Rosendale echoed Good’s call for a trustworthy Speaker. “Trustworthiness is absolutely the most vital trait that anybody can have up here [in Washington],” Rosendale claimed. “This is what we tried to express nine months ago. Kevin will make any kind of a promise. He’ll make a promise to you, but he’ll turn around and make another promise to someone else, which completely negates your promise.”

“The next thing I’m looking for is leadership and vision,” Rosendale explained, “a vision of where we want to go, and the ability, the leadership ability and skills to organize the group and help pursue it. You have to be able to incite enthusiasm in your vision.”

By early Wednesday, Jordan announced his candidacy to be the next speaker of the House.  The Chairman of the House Judiciary Committee circulated a “Dear Colleague” letter to members of the Republican conference asking for their support for his candidacy:

We are at a critical Crossroad in our nation’s history. Now is the time for our Republican conference to come together to keep our promises to Americans. The problems we Face are challenging, but they are not insurmountable. We can focus on the changes that improve the country and unite us in offering real solutions. But no matter what we do, we must do it together as a conference. I respectfully ask for your support for Speaker of the House of Representatives.

As for those challenges, Jordan listed “soaring crime across the country,” “open-border policies that have caused chaos and left our country vulnerable,” “double standards in federal law enforcement,” and, of course, “get[ting] our fiscal house in order” as the government stares down another potential government shutdown when the continuing resolution expires on November 17.

Meanwhile, Scalise was busily calling colleagues and met privately with Texas’ twenty-five-member House GOP delegation about throwing his hat in the ring for Speaker of the House.
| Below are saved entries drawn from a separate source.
(* ===== verification/PyFloat.v ===== *)
(** * Python floats

    A Python [float] (and a SQLite REAL) is an IEEE-754 binary64 value; it is
    the axiom-free [spec_float] of the Rocq core library at precision 53 and
    emax 1024, so every arithmetic step rounds as the interpreter's does.
    [dec n d] is the literal whose decimal value is [n / d]: numerator and
    denominator are exact, hence the quotient is the correctly rounded one. *)

From S2P Require Import Prelude.
From Corelib Require Import SpecFloat.
Local Open Scope Z_scope.

Definition f64 : Type := spec_float.
Definition f64_of_Z (z : Z) : f64 := binary_normalize 53 1024 z 0 false.
Definition fadd : f64 → f64 → f64 := SFadd 53 1024.
Definition fsub : f64 → f64 → f64 := SFsub 53 1024.
Definition fmul : f64 → f64 → f64 := SFmul 53 1024.
Definition fdiv : f64 → f64 → f64 := SFdiv 53 1024.
Definition fleb : f64 → f64 → bool := SFleb.
Definition fltb : f64 → f64 → bool := SFltb.
Definition feqb : f64 → f64 → bool := SFeqb.
Definition dec (n d : Z) : f64 := fdiv (f64_of_Z n) (f64_of_Z d).
Definition f0 : f64 := S754_zero false.

(** [math.isfinite] *)
Definition ffinite (x : f64) : bool :=
  match x with S754_nan | S754_infinity _ => false | _ => true end.

(** Python's [max(a, b)] and [min(a, b)] keep [a] unless [b] is strictly
    greater (smaller). *)
Definition fmax (a b : f64) : f64 := if fltb a b then b else a.
Definition fmin (a b : f64) : f64 := if fltb b a then b else a.

(** Truth value of a float: everything but the two zeros. *)
Definition ftruthy (x : f64) : bool := match x with S754_zero _ => false | _ => true end.

(** [int(x)]: truncation toward zero (of a finite value). *)
Definition ftrunc (x : f64) : Z :=
  match x with
  | S754_finite s m e =>
      let a := if 0 <=? e then Zpos m * 2 ^ e else Zpos m / 2 ^ (- e) in
      if s then - a else a
  | _ => 0
  end.

(** Nearest integer to [n / d], ties to even, for [0 < d]. *)
Definition rdiv_even (n d : Z) : Z :=
  let q := n / d in
  let r := n mod d in
  match Z.compare (2 * r) d with
  | Lt => q
  | Gt => q + 1
  | Eq => if Z.even q then q else q + 1
  end.

(** The integer nearest to [100 * x], ties to even, on the exact value. *)
Definition hundredths (x : f64) : Z :=
  match x with
  | S754_finite s m e =>
      let a := if 0 <=? e then 100 * (Zpos m * 2 ^ e)
               else rdiv_even (100 * Zpos m) (2 ^ (- e)) in
      if s then - a else a
  | _ => 0
  end.

(** [round(x, 2)]: the float nearest to the two-decimal value nearest to [x].
    (Infinities and NaN are returned unchanged.) *)
Definition round2 (x : f64) : f64 :=
  match x with
  | S754_finite s _ _ =>
      let h := hundredths x in
      if h =? 0 then S754_zero s else dec h 100
  | _ => x
  end.

Lemma rdiv_even_bounds n d : 0 < d → n / d ≤ rdiv_even n d ≤ n / d + 1.
Proof.
  intros H. unfold rdiv_even.
  destruct (Z.compare _ _); [destruct (Z.even _)|..]; lia.
Qed.

Lemma rdiv_even_nonneg n d : 0 < d → 0 ≤ n → 0 ≤ rdiv_even n d.
Proof. intros. pose proof (rdiv_even_bounds n d H). pose proof (Z.div_pos n d). lia. Qed.

(** Rounding an exact bound from above: [n <= k*d] gives [rdiv_even n d <= k]. *)
Lemma rdiv_even_le n d k : 0 < d → n ≤ k * d → rdiv_even n d ≤ k.
Proof.
  intros Hd Hn. unfold rdiv_even.
  pose proof (Z.div_mod n d ltac:(lia)). pose proof (Z.mod_pos_bound n d Hd).
  destruct (decide (n / d = k)) as [Hq|Hq].
  - assert (n mod d = 0) by nia. rewrite H1. simpl.
    destruct d; simpl; lia.
  - assert (n / d < k) by nia. destruct (Z.compare _ _); [destruct (Z.even _)|..]; lia.
Qed.

(** ** The order of the floats that are not NaN

    Comparison is the lexicographic order of (class, exponent, mantissa), the
    latter two negated below zero. *)

Definition is_nan (x : f64) : bool := match x with S754_nan => true | _ => false end.

Definition f_class (x : f64) : Z :=
  match x with
  | S754_infinity s => if s then -2 else 2
  | S754_finite s _ _ => if s then -1 else 1
  | _ => 0
  end.
Definition f_exp (x : f64) : Z :=
  match x with S754_finite s _ e => if s then - e else e | _ => 0 end.
Definition f_man (x : f64) : Z :=
  match x with S754_finite s m _ => if s then Zneg m else Zpos m | _ => 0 end.

Definition f_lt (x y : f64) : Prop :=
  f_class x < f_class y ∨ f_class x = f_class y ∧
    (f_exp x < f_exp y ∨ f_exp x = f_exp y ∧ f_man x < f_man y).
Definition f_eq (x y : f64) : Prop :=
  f_class x = f_class y ∧ f_exp x = f_exp y ∧ f_man x = f_man y.

Lemma fcompare_rank x y :
  is_nan x = false → is_nan y = false →
  match SFcompare x y with
  | Some Lt => f_lt x y | Some Eq => f_eq x y | Some Gt => f_lt y x | None => False
  end.
Proof.
  unfold f_lt, f_eq.
  destruct x as [sx|sx| |sx mx ex], y as [sy|sy| |sy my ey]; cbn; try done; intros _ _;
    destruct sx; try destruct sy; cbn; try lia.
  - destruct (Z.compare_spec ex ey); try lia. change (Pos.compare_cont Eq mx my) with (Pos.compare mx my).
    destruct (Pos.compare_spec mx my); cbn; subst; lia.
  - destruct (Z.compare_spec ex ey); try lia. change (Pos.compare_cont Eq mx my) with (Pos.compare mx my).
    destruct (Pos.compare_spec mx my); cbn; subst; lia.
Qed.

Lemma fltb_rank x y : is_nan x = false → is_nan y = false → fltb x y = true ↔ f_lt x y.
Proof.
  intros Hx Hy. pose proof (fcompare_rank x y Hx Hy) as H. unfold fltb, SFltb.
  destruct (SFcompare x y) as [[]|]; unfold f_lt, f_eq in *; split; try done; lia.
Qed.

Lemma feqb_rank x y : is_nan x = false → is_nan y = false → feqb x y = true ↔ f_eq x y.
Proof.
  intros Hx Hy. pose proof (fcompare_rank x y Hx Hy) as H. unfold feqb, SFeqb.
  destruct (SFcompare x y) as [[]|]; unfold f_lt, f_eq in *; split; try done; lia.
Qed.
That afternoon, Scalise announced his desire to replace McCarthy as Speaker of the House. In a “Dear Colleague” letter of his own, the Louisiana congressman made an emotional appeal to House Republicans rooted in the shooting by a left-wing lunatic at a Congressional Baseball Game practice in 2017 that almost took Scalise’s life.

“I know the coming weeks ahead will be some of the most arduous times we will face together, but this Conference is worth fighting for – we cannot lose sight of our shared mission. Now, more than ever, we must mend the deep wounds that exist within our Conference and focus on our objectives so we can get back to work for the millions of people who are counting on us,” Scalise wrote. “It is with that sense of responsibility and purpose that I am seeking the Conference’s nomination for Speaker of the House.”

Just prior to Scalise’s announcement, however, Scalise said that Emmer, the House GOP Whip that was working the phones as he considered a run, “would be a great speaker.” Emmer was gearing up to do just that until Scalise made a play of his own, causing Emmer to quickly back Scalise and shift his focus to a bid for Majority Leader.

Some were less enthused by Scalise’s bid. One unidentified member of the Freedom Caucus told NBC News that, “since conservatives are concerned about the poor scheduling of appropriations bills this year, why would we elevate the person in charge of the schedule, the majority leader, to speaker?”

As for getting new blood not only into the GOP’s House leadership but atop it, Good told TAC, “I do think that would be ideal, but that is difficult.”

“Those who would have influence, stature, credibility within the conference in terms of being perceived as someone who’d get 218 are part, to some degree at least, of the leadership structure, whether they’re a chairman or they’re the majority leader, or a major caucus leader or something to that effect,” Good continued. Nevertheless, “deposing the speaker was a tremendous blow to the swamp cartel and the uniparty establishment structure in Washington,” because “it’s much bigger than just a Speaker. This system, this place, this institution is designed to prevent change. There’s a lot of people who are benefiting from that system and are invested in that system, and so we need disruption in Congress.”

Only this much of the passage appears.